WORK TO COMPLETE
State the count of lines below in which the word "Inductive" appears, and add nothing.

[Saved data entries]

* * *

(** [_send_with_retry] always returns.  It puts at most three copies of the
    prepared frame on the wire, returns [True] exactly when one of the three attempts is
    acknowledged with the message's identifier, and otherwise, when asked to, appends
    the message at the end of the peer's retry queue; no other queue changes. *)
Theorem send_with_retry_outcome coins salt replies h p m q n w :
  _prepare_outgoing_for_peer cfg coins salt m h p n = Some w → ∃ b n' c,
  _send_with_retry cfg coins salt replies h p m q n = (Ok b, n') ∧
  wire n' = wire n ++ replicate c (h, p, w) ∧ c ≤ 3 ∧
  (b = true ↔ ∃ i, 1 ≤ i ≤ 3 ∧ acked replies (id m) i = true) ∧
  ∀ k, queue_for k n' =
    if negb b && q && bool_decide (k = addr h p) then queue_for k n ++ [m] else queue_for k n.
Proof.
  intros Hw. pose proof (send_with_retry_run coins salt replies h p m q n) as Hr. rewrite Hw in Hr.
  destruct Hr as (c & Hc & Hr). cbv zeta in Hr. rewrite Hr.
  assert (sent_ok replies m = true ↔ ∃ i, 1 ≤ i ≤ 3 ∧ acked replies (id m) i = true) as Hok.
  { unfold sent_ok. rewrite existsb_exists. f_equiv. intros i. rewrite in_seq. unfold MAX_RETRIES.
    split; intros [? ?]; split; (done || lia). }
  destruct (sent_ok replies m); [|destruct q].
  - eexists true, _, c. split_and!; [done|done|exact Hc|exact Hok|done].
  - eexists false, _, c. split_and!; [done|done|exact Hc|exact Hok|].
    intros k. cbn [negb andb]. rewrite (queue_for_dset k _ _ (set_wire _ n)), queue_for_wire.
    destruct (decide (k = addr h p)) as [->|Hk];
      [by rewrite bool_decide_eq_true_2|by rewrite bool_decide_eq_false_2].
  - eexists false, _, c. split_and!; [done|done|exact Hc|exact Hok|done].
Qed.

(** ** The retry queues *)

(** The messages a peer is owed: those of its running flushes, then its queue. *)
Definition owed_by_flush (k : string) (f : string * Z * list Message) : list Message :=
  if decide (addr f.1.1 f.1.2 = k) then f.2 else [].
Lemma owed_eq k h p v : owed_by_flush k (h, p, v) = if decide (k = addr h p) then v else [].
Proof. unfold owed_by_flush. cbn [fst snd]. by repeat case_decide. Qed.
Definition pending (k : string) n : list Message :=
  (flushes n ≫= owed_by_flush k) ++ queue_for k n.

Definition keeps_pending (n n' : Node) : Prop := ∀ k m, m ∈ pending k n → m ∈ pending k n'.

#[local] Instance keeps_pending_preorder : PreOrder keeps_pending.
Proof. split; [by intros n k m|]. intros a b c H1 H2 k m Hm. by apply H2, H1. Qed.

Lemma same_queues_pending n n' :
  retry_queue n' = retry_queue n → flushes n' = flushes n → keeps_pending n n'.
Proof. intros Hr Hf k m. unfold pending, queue_for. by rewrite Hr, Hf. Qed.

#[local] Hint Extern 1 (keeps_pending _ _) => by apply same_queues_pending : keeps.

Lemma on_registry_pending {A} (f : M registry A) : keeps keeps_pending (on_registry f).
Proof. intros n. unfold on_registry. destruct (f _). by apply same_queues_pending. Qed.
Lemma on_keys_pending {A} (f : M KeyState A) : keeps keeps_pending (on_keys f).
Proof. intros n. unfold on_keys. destruct (f _). by apply same_queues_pending. Qed.
#[local] Hint Resolve on_registry_pending on_keys_pending : keeps.

Ltac pending_tac := keeps_tac; try (by apply same_queues_pending).

Lemma register_peer_key_pending h p : keeps keeps_pending (_register_peer_key cfg h p).
Proof. unfold _register_peer_key. pending_tac. Qed.
Lemma verify_incoming_pending now m : keeps keeps_pending (_verify_incoming cfg now m).
Proof.
  unfold _verify_incoming, _has_any_peer_key, run_pre_verify_hook, _register_peer_key. pending_tac.
Qed.
#[local] Hint Resolve register_peer_key_pending verify_incoming_pending : keeps.
(* ===== verification/Membership.v ===== *)
(** * The membership data model ([peer_discovery/membership/models.py])

    Member states, events, member records, and their JSON dictionaries. *)

From stdpp Require Import prelude gmap strings.
From S2P Require Import Prelude PyDict PyStr Json Base64.

Local Open Scope string_scope.
Local Open Scope list_scope.

Inductive MemberState :=
  | JOINING | BACKFILLING | ACTIVE | SUSPECTED | DISCONNECTED | LEAVING | LEFT.

Inductive EventType :=
  | JOIN_REQUESTED | JOIN_ACCEPTED | JOIN_REJECTED | LEAVE_REQUESTED | LEAVE_CONFIRMED
  | HEARTBEAT | DISCONNECT_SUSPECTED | DISCONNECT_TIMEOUT | RECONNECTED
  | HISTORY_BACKFILL_STARTED | HISTORY_BACKFILL_COMPLETE.

#[export] Instance MemberState_eq_dec : EqDecision MemberState.
Proof. solve_decision. Defined.
#[export] Instance EventType_eq_dec : EqDecision EventType.
Proof. solve_decision. Defined.

(** [state.value] and [event_type.value]. *)
Definition state_value (s : MemberState) : string :=
  match s with
  | JOINING => "JOINING" | BACKFILLING => "BACKFILLING" | ACTIVE => "ACTIVE"
  | SUSPECTED => "SUSPECTED" | DISCONNECTED => "DISCONNECTED" | LEAVING => "LEAVING" | LEFT => "LEFT"
  end.
Definition event_value (e : EventType) : string :=
  match e with
  | JOIN_REQUESTED => "JOIN_REQUESTED" | JOIN_ACCEPTED => "JOIN_ACCEPTED"
  | JOIN_REJECTED => "JOIN_REJECTED" | LEAVE_REQUESTED => "LEAVE_REQUESTED"
  | LEAVE_CONFIRMED => "LEAVE_CONFIRMED" | HEARTBEAT => "HEARTBEAT"
  | DISCONNECT_SUSPECTED => "DISCONNECT_SUSPECTED" | DISCONNECT_TIMEOUT => "DISCONNECT_TIMEOUT"
  | RECONNECTED => "RECONNECTED" | HISTORY_BACKFILL_STARTED => "HISTORY_BACKFILL_STARTED"
  | HISTORY_BACKFILL_COMPLETE => "HISTORY_BACKFILL_COMPLETE"
  end.

Definition all_states : list MemberState :=
  [JOINING; BACKFILLING; ACTIVE; SUSPECTED; DISCONNECTED; LEAVING; LEFT].
Definition all_event_types : list EventType :=
  [JOIN_REQUESTED; JOIN_ACCEPTED; JOIN_REJECTED; LEAVE_REQUESTED; LEAVE_CONFIRMED; HEARTBEAT;
   DISCONNECT_SUSPECTED; DISCONNECT_TIMEOUT; RECONNECTED; HISTORY_BACKFILL_STARTED;
   HISTORY_BACKFILL_COMPLETE].

(** [MemberState(v)] and [EventType(v)]: an unknown value raises [ValueError]. *)
Definition state_of_value (v : string) : result MemberState :=
  of_option ValueError (find (λ s, bool_decide (state_value s = v)) all_states).
Definition event_of_value (v : string) : result EventType :=
  of_option ValueError (find (λ e, bool_decide (event_value e = v)) all_event_types).

Record MembershipEvent := mkEvent {
  seq_no : Z;
  room_id : string;
  user_id : string;
  event_type : EventType;
  timestamp : time;
  membership_version : Z;
  source : string;
  term : Z;
  trace_id : option string;
  display_name : string;
  originator : option string;
  public_key : option bytes;
}.

Record MemberInfo := mkMember {
  m_user_id : string;
  m_display_name : string;
  state : MemberState;
  joined_at : time;
  last_heartbeat : time;
  m_version : Z;
  m_public_key : option bytes;
}.

#[export] Instance MembershipEvent_eq_dec : EqDecision MembershipEvent.
Proof. solve_decision. Defined.
#[export] Instance MemberInfo_eq_dec : EqDecision MemberInfo.
Proof. solve_decision. Defined.

Record MembershipSnapshotData := mkSnapshotData {
  s_room_id : string;
  s_version : Z;
  s_members : pydict string MemberInfo;
  active_count : nat;
  s_as_of_seq_no : Z;
}.

Record MembershipDelta := mkDelta {
  d_type : string;
  d_user_id : string;
  d_event : MembershipEvent;
}.

Record JoinResult := mkJoinResult {
  accepted : bool;
  j_seq_no : Z;
  j_version : Z;
  active_members : list MemberInfo;
  reason : option string;
}.

(** ** Dictionaries *)

Definition json_opt (o : option string) : json := match o with Some s => JStr s | None => JNull end.

Definition public_key_entry (pk : option bytes) : list (string * json) :=
  match pk with Some b => [("public_key_b64", JStr (b64encode b))] | None => [] end.

(** [MembershipEvent.to_dict] *)
Definition event_to_dict (e : MembershipEvent) : json :=
  JObj ([("seq_no", JInt (seq_no e)); ("room_id", JStr (room_id e)); ("user_id", JStr (user_id e));
         ("event_type", JStr (event_value (event_type e))); ("timestamp", JFloat (timestamp e));
         ("membership_version", JInt (membership_version e)); ("source", JStr (source e));
         ("term", JInt (term e)); ("trace_id", json_opt (trace_id e));
         ("display_name", JStr (display_name e)); ("originator", json_opt (originator e))]
        ++ public_key_entry (public_key e)).

(** [data["k"]], [data.get("k")] with a default.  The code does not check the types of
    the values; the model refuses an ill-typed one with [TypeError]. *)
Definition req {A} (k : string) (dec : json → result A) (j : json) : result A :=
  v ← of_option KeyError (jget k j); dec v.
Definition opt_str (k : string) (j : json) : result (option string) :=
  match jget k j with
  | None | Some JNull => Ok None
  | Some (JStr s) => Ok (Some s)
  | Some _ => Raise TypeError
  end.
Definition str_or (k dflt : string) (j : json) : result string :=
  match jget k j with None => Ok dflt | Some v => as_str v end.

(** [data.get("public_key_b64")], which only a dictionary has, and
    [pk = base64.b64decode(pk_b64) if pk_b64 else None]. *)
Definition read_public_key (j : json) : result (option bytes) :=
  s ← match j with JObj _ => opt_str "public_key_b64" j | _ => Raise AttributeError end;
  match s with
  | None => Ok None
  | Some s => if decide (s = "") then Ok None
              else b ← of_option ValueError (b64decode s); Ok (Some b)
  end.

(** [MembershipEvent.from_dict] *)
Definition event_from_dict (j : json) : result MembershipEvent :=
  pk ← read_public_key j;
  n ← req "seq_no" as_int j;
  r ← req "room_id" as_str j;
  u ← req "user_id" as_str j;
  et ← req "event_type" as_str j;
  et ← event_of_value et;
  ts ← req "timestamp" as_float j;
  v ← req "membership_version" as_int j;
  src ← req "source" as_str j;
  t ← req "term" as_int j;
  tr ← opt_str "trace_id" j;
  dn ← str_or "display_name" "" j;
  o ← opt_str "originator" j;
  mret (mkEvent n r u et ts v src t tr dn o pk).

(** [MemberInfo.to_dict] and [MemberInfo.from_dict] *)
Definition member_to_dict (m : MemberInfo) : json :=
  JObj ([("user_id", JStr (m_user_id m)); ("display_name", JStr (m_display_name m));
         ("state", JStr (state_value (state m))); ("joined_at", JFloat (joined_at m));
         ("last_heartbeat", JFloat (last_heartbeat m)); ("membership_version", JInt (m_version m))]
        ++ public_key_entry (m_public_key m)).

Definition member_from_dict (j : json) : result MemberInfo :=
  pk ← read_public_key j;
  u ← req "user_id" as_str j;
  dn ← req "display_name" as_str j;
  st ← req "state" as_str j;
  st ← state_of_value st;
  ja ← req "joined_at" as_float j;
  lh ← req "last_heartbeat" as_float j;
  v ← req "membership_version" as_int j;
  mret (mkMember u dn st ja lh v pk).

(** ** Round trips *)

Lemma state_of_value_value s : state_of_value (state_value s) = Ok s.
Proof. by destruct s. Qed.
Lemma event_of_value_value e : event_of_value (event_value e) = Ok e.
Proof. by destruct e. Qed.

(** A key of no bytes is written and read back as no key at all. *)
Definition norm_key (pk : option bytes) : option bytes :=
  match pk with Some "" => None | _ => pk end.

Lemma read_public_key_entry d pk :
  dget "public_key_b64" d = None →
  read_public_key (JObj (d ++ public_key_entry pk)) = Ok (norm_key pk).
Proof.
  intros Hd. unfold read_public_key, opt_str, jget.
  assert (∀ l, dget "public_key_b64" (d ++ l) = dget "public_key_b64" l) as ->.
  { intros l. induction d as [|[k v] d IH]; [done|]. cbn [dget app] in *.
    destruct (decide ("public_key_b64" = k)); [done|]. by apply IH. }
  destruct pk as [b|]; [|done]. cbn [public_key_entry]. 
  cbn [dget]. rewrite decide_True by done. cbn [mbind result_bind].
  destruct (decide (b64encode b = "")) as [E|E].
  - apply (proj1 (b64encode_empty b)) in E. by subst.
  - rewrite b64decode_encode. cbn [of_option mbind result_bind]. destruct b; [by destruct E|done].
Qed.

Definition norm_event (e : MembershipEvent) : MembershipEvent :=
  mkEvent (seq_no e) (room_id e) (user_id e) (event_type e) (timestamp e) (membership_version e)
    (source e) (term e) (trace_id e) (display_name e) (originator e) (norm_key (public_key e)).
Definition norm_member (m : MemberInfo) : MemberInfo :=
  mkMember (m_user_id m) (m_display_name m) (state m) (joined_at m) (last_heartbeat m) (m_version m)
    (norm_key (m_public_key m)).

Lemma opt_str_json k d o : dget k d = Some (json_opt o) → opt_str k (JObj d) = Ok o.
Proof. unfold opt_str, jget. intros ->. by destruct o. Qed.

Lemma req_get {A} k (dec : json → result A) d v : dget k d = Some v → req k dec (JObj d) = dec v.
Proof. unfold req, jget. by intros ->. Qed.

Lemma event_from_to_dict e : event_from_dict (event_to_dict e) = Ok (norm_event e).
Proof.
  unfold event_from_dict, event_to_dict. rewrite read_public_key_entry by done.
  cbn [mbind result_bind app].
  repeat (erewrite req_get by reflexivity; cbn [mbind result_bind as_str as_int as_float]).
  rewrite event_of_value_value. cbn [mbind result_bind].
  repeat (erewrite req_get by reflexivity; cbn [mbind result_bind as_str as_int as_float]).
  erewrite (opt_str_json "trace_id") by reflexivity. cbn [mbind result_bind].
  erewrite (opt_str_json "originator") by reflexivity. done.
Qed.

Lemma member_from_to_dict m : member_from_dict (member_to_dict m) = Ok (norm_member m).
Proof.
  unfold member_from_dict, member_to_dict. rewrite read_public_key_entry by done.
  cbn [mbind result_bind app].
  repeat (erewrite req_get by reflexivity; cbn [mbind result_bind as_str as_int as_float]).
  rewrite state_of_value_value. cbn [mbind result_bind].
  repeat (erewrite req_get by reflexivity; cbn [mbind result_bind as_str as_int as_float]).
  done.
Qed.

Lemma json_opt_wf o : json_wf (json_opt o).
Proof. by destruct o. Qed.

Lemma event_to_dict_wf e : json_wf (event_to_dict e).
Proof.
  apply json_wf_obj. split.
  - unfold dwf, dkeys. destruct (public_key e); apply (bool_decide_unpack _); by vm_compute.
  - apply Forall_app. split; [|by destruct (public_key e); repeat constructor].
    repeat constructor; cbn; apply json_opt_wf.
Qed.

Lemma member_to_dict_wf m : json_wf (member_to_dict m).
Proof.
  apply json_wf_obj. split.
  - unfold dwf, dkeys. destruct (m_public_key m); apply (bool_decide_unpack _); by vm_compute.
  - apply Forall_app. split; [|by destruct (m_public_key m); repeat constructor].
    by repeat constructor.
Qed.

(** What the code stores: a public key, when present, is not empty. *)
Definition key_ok (pk : option bytes) : Prop := pk ≠ Some "".
Lemma norm_key_ok pk : key_ok pk → norm_key pk = pk.
Proof. by destruct pk as [[|]|]. Qed.
Lemma norm_event_ok e : key_ok (public_key e) → norm_event e = e.
Proof. intros H. unfold norm_event. rewrite norm_key_ok by done. by destruct e. Qed.
Lemma norm_member_ok m : key_ok (m_public_key m) → norm_member m = m.
Proof. intros H. unfold norm_member. rewrite norm_key_ok by done. by destruct m. Qed.
(* ===== verification/EventLog.v ===== *)
(** * The append-only event log ([peer_discovery/membership/event_log.py]) *)

From stdpp Require Import prelude gmap strings.
From S2P Require Import Prelude PyDict PyStr Json Base64 Membership.

Local Open Scope string_scope.
Local Open Scope list_scope.

Record EventLog := mkLog {
  log_room : string;
  events : list MembershipEvent;
  next_seq_no : Z;
  current_term : Z;
}.

Definition new_log (room : string) : EventLog := mkLog room [] 1 1.

(** [_log.append(event); _next_seq_no += 1] *)
Definition push (e : MembershipEvent) (trm : Z) (l : EventLog) : EventLog :=
  mkLog (log_room l) (events l ++ [e]) (next_seq_no l + 1) trm.

(** [append] *)
Definition append (now : time) (et : EventType) (user : string) (src : string) (trm : Z)
    (dn : string) (tr : option string) (pk : option bytes) : M EventLog MembershipEvent := λ l,
  if (trm <? current_term l)%Z then (Raise StaleTermError, l)
  else
    let ct := if (current_term l <? trm)%Z then trm else current_term l in
    let e := mkEvent (next_seq_no l) (log_room l) user et now (next_seq_no l) src ct tr dn None pk in
    (Ok e, push e ct l).

(** [append_remote] *)
Definition append_remote (e : MembershipEvent) : M EventLog MembershipEvent := λ l,
  let ct := if (current_term l <? term e)%Z then term e else current_term l in
  let e' := mkEvent (next_seq_no l) (log_room l) (user_id e) (event_type e) (timestamp e)
              (next_seq_no l) "remote" ct (trace_id e) (display_name e) (originator e) (public_key e) in
  (Ok e', push e' ct l).

Definition get_events_since (n : Z) (l : EventLog) : list MembershipEvent :=
  List.filter (λ e, (n <? seq_no e)%Z) (events l).

Definition get_latest_seq_no (l : EventLog) : Z := next_seq_no l - 1.

Definition advance_term (new_term : Z) : M EventLog unit := λ l,
  if (new_term <? current_term l)%Z then (Raise StaleTermError, l)
  else (Ok (), mkLog (log_room l) (events l) (next_seq_no l) new_term).

Definition serialize (l : EventLog) : list json := event_to_dict <$> events l.
Definition serialize_since (n : Z) (l : EventLog) : list json :=
  event_to_dict <$> get_events_since n l.

(** [max(e.term for e in events)] *)
Definition max_term (es : list MembershipEvent) (e0 : MembershipEvent) : Z :=
  foldl (λ t e, Z.max t (term e)) (term e0) es.

(** [deserialize] *)
Definition deserialize (room : string) (data : list json) : result EventLog :=
  es ← mapR event_from_dict data;
  let es := sort_on seq_no es in
  match last es, head es with
  | Some e, Some e0 => mret (mkLog room es (seq_no e + 1) (max_term es e0))
  | _, _ => mret (new_log room)
  end.

(** ** Invariant: sequence numbers count from one, terms never decrease *)

Record log_inv (l : EventLog) : Prop := {
  seq_contiguous : ∀ i e, events l !! i = Some e → seq_no e = (Z.of_nat i + 1)%Z;
  seq_next : next_seq_no l = (Z.of_nat (length (events l)) + 1)%Z;
  version_is_seq : Forall (λ e, membership_version e = seq_no e ∧ room_id e = log_room l) (events l);
  terms_sorted : sorted_on term (events l);
  terms_bounded : Forall (λ e, (term e ≤ current_term l)%Z) (events l);
  terms_last : match last (events l) with Some e => term e = current_term l | None => current_term l = 1%Z end;
}.

Lemma new_log_inv room : log_inv (new_log room).
Proof. split; cbn; try done; constructor. Qed.

Lemma sorted_snoc {A} (key : A → Z) l x :
  sorted_on key l → Forall (λ y, (key y ≤ key x)%Z) l → sorted_on key (l ++ [x]).
Proof.
  induction 1 as [|y l Hs IH Hy]; cbn; [by repeat constructor|].
  intros [Hyx Hl]%Forall_cons. constructor; [by apply IH|]. apply Forall_app. split; [done|by constructor].
Qed.

Lemma push_inv e ct l : log_inv l → (current_term l ≤ ct)%Z → term e = ct →
  seq_no e = next_seq_no l → membership_version e = seq_no e → room_id e = log_room l →
  log_inv (push e ct l).
Proof.
  intros [Hs Hn Hv Ht Hb Hl] Hct He Hseq Hver Hroom. split; cbn.
  - intros i e' Hi. rewrite lookup_app_Some in Hi. destruct Hi as [Hi|[Hi Hj]]; [by apply Hs|].
    destruct (i - length (events l)) as [|j] eqn:E; [|by destruct j].
    injection Hj as <-. rewrite Hseq, Hn. lia.
  - rewrite length_app. cbn. lia.
  - apply Forall_app. split; [done|]. by repeat constructor.
  - apply sorted_snoc; [done|]. eapply Forall_impl; [done|]. intros x Hx. cbn in *. lia.
  - apply Forall_app. split; [|constructor; [lia|done]]. eapply Forall_impl; [done|]. intros x Hx. cbn in *. lia.
  - by rewrite last_snoc.
Qed.

Lemma append_push now et user src trm dn tr pk l e l' :
  append now et user src trm dn tr pk l = (Ok e, l') →
  (current_term l ≤ trm)%Z ∧ l' = push e trm l ∧
  e = mkEvent (next_seq_no l) (log_room l) user et now (next_seq_no l) src trm tr dn None pk.
Proof.
  unfold append. destruct (Z.ltb_spec trm (current_term l)); [done|].
  destruct (Z.ltb_spec (current_term l) trm); intros [= <- <-]; [done|].
  by assert (current_term l = trm) as -> by lia.
Qed.

Lemma append_inv now et user src trm dn tr pk : keeps (λ l l', log_inv l → log_inv l')
  (append now et user src trm dn tr pk).
Proof.
  intros l Hl. destruct (append _ _ _ _ _ _ _ _ l) as [[e|] l'] eqn:E; cbn.
  - apply append_push in E as (Ht & -> & ->). by apply push_inv.
  - unfold append in E. destruct (trm <? current_term l)%Z; by simplify_eq.
Qed.

Lemma append_remote_inv e : keeps (λ l l', log_inv l → log_inv l') (append_remote e).
Proof.
  intros l Hl. unfold append_remote. cbn. apply push_inv; try done.
  destruct (Z.ltb_spec (current_term l) (term e)); lia.
Qed.

Lemma seq_sorted l : log_inv l → sorted_on seq_no (events l).
Proof.
  intros [Hs _ _ _ _ _]. revert Hs.
  assert (∀ k, (∀ i e, events l !! i = Some e → seq_no e = (Z.of_nat i + k)%Z) → sorted_on seq_no (events l)) as H.
  { induction (events l) as [|e es IH]; intros k Hs; [constructor|]. constructor.
    - apply (IH (k + 1)%Z). intros i x Hi. rewrite (Hs (S i) x Hi). lia.
    - apply Forall_lookup_2. intros i x Hi. pose proof (Hs 0 e eq_refl). pose proof (Hs (S i) x Hi). lia. }
  apply H.
Qed.

Lemma max_term_bound es e0 ct : Forall (λ e, (term e ≤ ct)%Z) es → (term e0 ≤ ct)%Z →
  (∃ e, e ∈ es ∧ term e = ct) → max_term es e0 = ct.
Proof.
  unfold max_term. intros Hb. generalize (term e0). induction Hb as [|e es He Hb IH]; intros t Ht Hex; cbn.
  - destruct Hex as (? & []%not_elem_of_nil & _).
  - destruct Hex as (x & [->|Hin]%elem_of_cons & Hx).
    + rewrite Z.max_r by lia. rewrite Hx. clear IH Hx He. induction Hb as [|y es Hy Hb IH]; [done|].
      cbn. by rewrite Z.max_l.
    + apply IH; [lia|by exists x].
Qed.

(** What the code appends: a public key, when present, is not empty. *)
Definition log_keys_ok (l : EventLog) : Prop := Forall (λ e, key_ok (public_key e)) (events l).

Lemma deserialize_serialize_ok l : log_inv l → log_keys_ok l →
  deserialize (log_room l) (serialize l) = Ok l.
Proof.
  intros Hi Hk. unfold deserialize, serialize.
  assert (mapR event_from_dict (event_to_dict <$> events l) = Ok (events l)) as ->.
  { unfold log_keys_ok in Hk. induction Hk as [|e es He _ IH]; [done|]. cbn [fmap list_fmap mapR].
    rewrite event_from_to_dict, norm_event_ok by done. cbn [mbind result_bind]. by rewrite IH. }
  cbn [mbind result_bind]. rewrite sort_on_id by by apply seq_sorted.
  destruct l as [room es nx ct]. destruct Hi as [Hs Hn _ _ Hb Hl]. cbn in *.
  destruct (last es) as [e|] eqn:El.
  - destruct es as [|e0 es]; [done|]. cbn [head]. unfold mret, result_ret. f_equal. f_equal.
    + rewrite last_lookup in El. rewrite (Hs _ _ El), Hn. cbn. lia.
    + apply (max_term_bound (e0 :: es)); [done|by apply Forall_inv in Hb|]. exists e. split; [|done].
      by apply last_Some_elem_of.
  - apply last_None in El as ->. cbn in *. by subst.
Qed.

(** ** Reachable logs *)

Inductive log_op :=
  | OAppend (now : time) (et : EventType) (user src : string) (trm : Z) (dn : string)
      (tr : option string) (pk : option bytes)
  | ORemote (e : MembershipEvent).

Definition run_op (l : EventLog) (o : log_op) : EventLog :=
  match o with
  | OAppend now et user src trm dn tr pk => (append now et user src trm dn tr pk l).2
  | ORemote e => (append_remote e l).2
  end.

Definition op_key_ok (o : log_op) : Prop :=
  match o with OAppend _ _ _ _ _ _ _ pk => key_ok pk | ORemote e => key_ok (public_key e) end.

Lemma run_op_room l o : log_room (run_op l o) = log_room l.
Proof. destruct o; cbn; [|done]. unfold append. by destruct (_ <? _)%Z. Qed.

Lemma run_op_keys l o : op_key_ok o → log_keys_ok l → log_keys_ok (run_op l o).
Proof.
  unfold log_keys_ok. destruct o; cbn.
  - unfold append. destruct (_ <? _)%Z; [done|]. intros. apply Forall_app. by repeat constructor.
  - intros. apply Forall_app. by repeat constructor.
Qed.

(** Every log the operations can reach numbers its events 1, 2, 3, ... without gap, with
    terms that never decrease, and its JSON text is read back as the same log: events,
    next sequence number and current term. *)
Theorem log_survives_serialization room ops :
  Forall op_key_ok ops →
  let l := foldl run_op (new_log room) ops in
  (∀ i e, events l !! i = Some e → seq_no e = (Z.of_nat i + 1)%Z ∧ membership_version e = seq_no e) ∧
  sorted_on term (events l) ∧
  ∃ data, loads (dumps default_style (JList (serialize l))) = Some (JList data) ∧
    deserialize room data = Ok l.
Proof.
  intros Hops l.
  assert (log_inv l ∧ log_keys_ok l ∧ log_room l = room) as (Hi & Hk & Hr).
  { unfold l. apply foldl_inv.
    - split_and!; [apply new_log_inv|constructor|done].
    - intros o l' Hin (Hi & Hk & Hr). rewrite run_op_room. split_and!; [|apply run_op_keys|done].
      + destruct o; [by apply append_inv|by apply append_remote_inv].
      + rewrite Forall_forall in Hops. by apply Hops.
      + done. }
  split_and!.
  - intros i e He. split; [by apply Hi|]. pose proof (version_is_seq _ Hi) as Hv.
    rewrite Forall_lookup in Hv. by apply (Hv i).
  - apply Hi.
  - exists (serialize l). split.
    + apply loads_dumps_wf; [typeclasses eauto|]. apply json_wf_list. unfold serialize.
      apply Forall_fmap, Forall_true. intros e. apply event_to_dict_wf.
    + rewrite <- Hr. by apply deserialize_serialize_ok.
Qed.

(** [append] refuses exactly the stale terms and then changes nothing; otherwise it
    appends one event stamped with the next number and raises the term if needed. *)
Theorem append_outcome now et user src trm dn tr pk l :
  let r := append now et user src trm dn tr pk l in
  if (trm <? current_term l)%Z then r = (Raise StaleTermError, l)
  else ∃ e, r = (Ok e, mkLog (log_room l) (events l ++ [e]) (next_seq_no l + 1) trm) ∧
    seq_no e = next_seq_no l ∧ event_type e = et ∧ user_id e = user ∧ term e = trm ∧
    get_latest_seq_no r.2 = seq_no e ∧ (log_inv l → log_inv r.2).
Proof.
  intros r. destruct (trm <? current_term l)%Z eqn:E; [by unfold r, append; rewrite E|].
  destruct r as [[e|] l'] eqn:Er; unfold r in Er.
  - exists e. pose proof (append_push _ _ _ _ _ _ _ _ _ _ _ Er) as (Ht & -> & ->).
    split_and!; try done; [|].
    + unfold get_latest_seq_no. cbn. lia.
    + intros Hl. pose proof (append_inv now et user src trm dn tr pk l Hl) as Hi. by rewrite Er in Hi.
  - unfold append in Er. by rewrite E in Er.
Qed.

Lemma log_survives_serialization_witness :
  let l := foldl run_op (new_log "lobby")
    [OAppend 1000 JOIN_ACCEPTED "a:1" "coordinator" 1 "Ann" None (Some "k")] in
  ∃ data, loads (dumps default_style (JList (serialize l))) = Some (JList data) ∧
    deserialize "lobby" data = Ok l.
Proof.
  refine (proj2 (proj2 (log_survives_serialization "lobby" _ _))).
  constructor; [by intros [=]|constructor].
Defined.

* * *

ANSWER TO THIS PROBLEM
3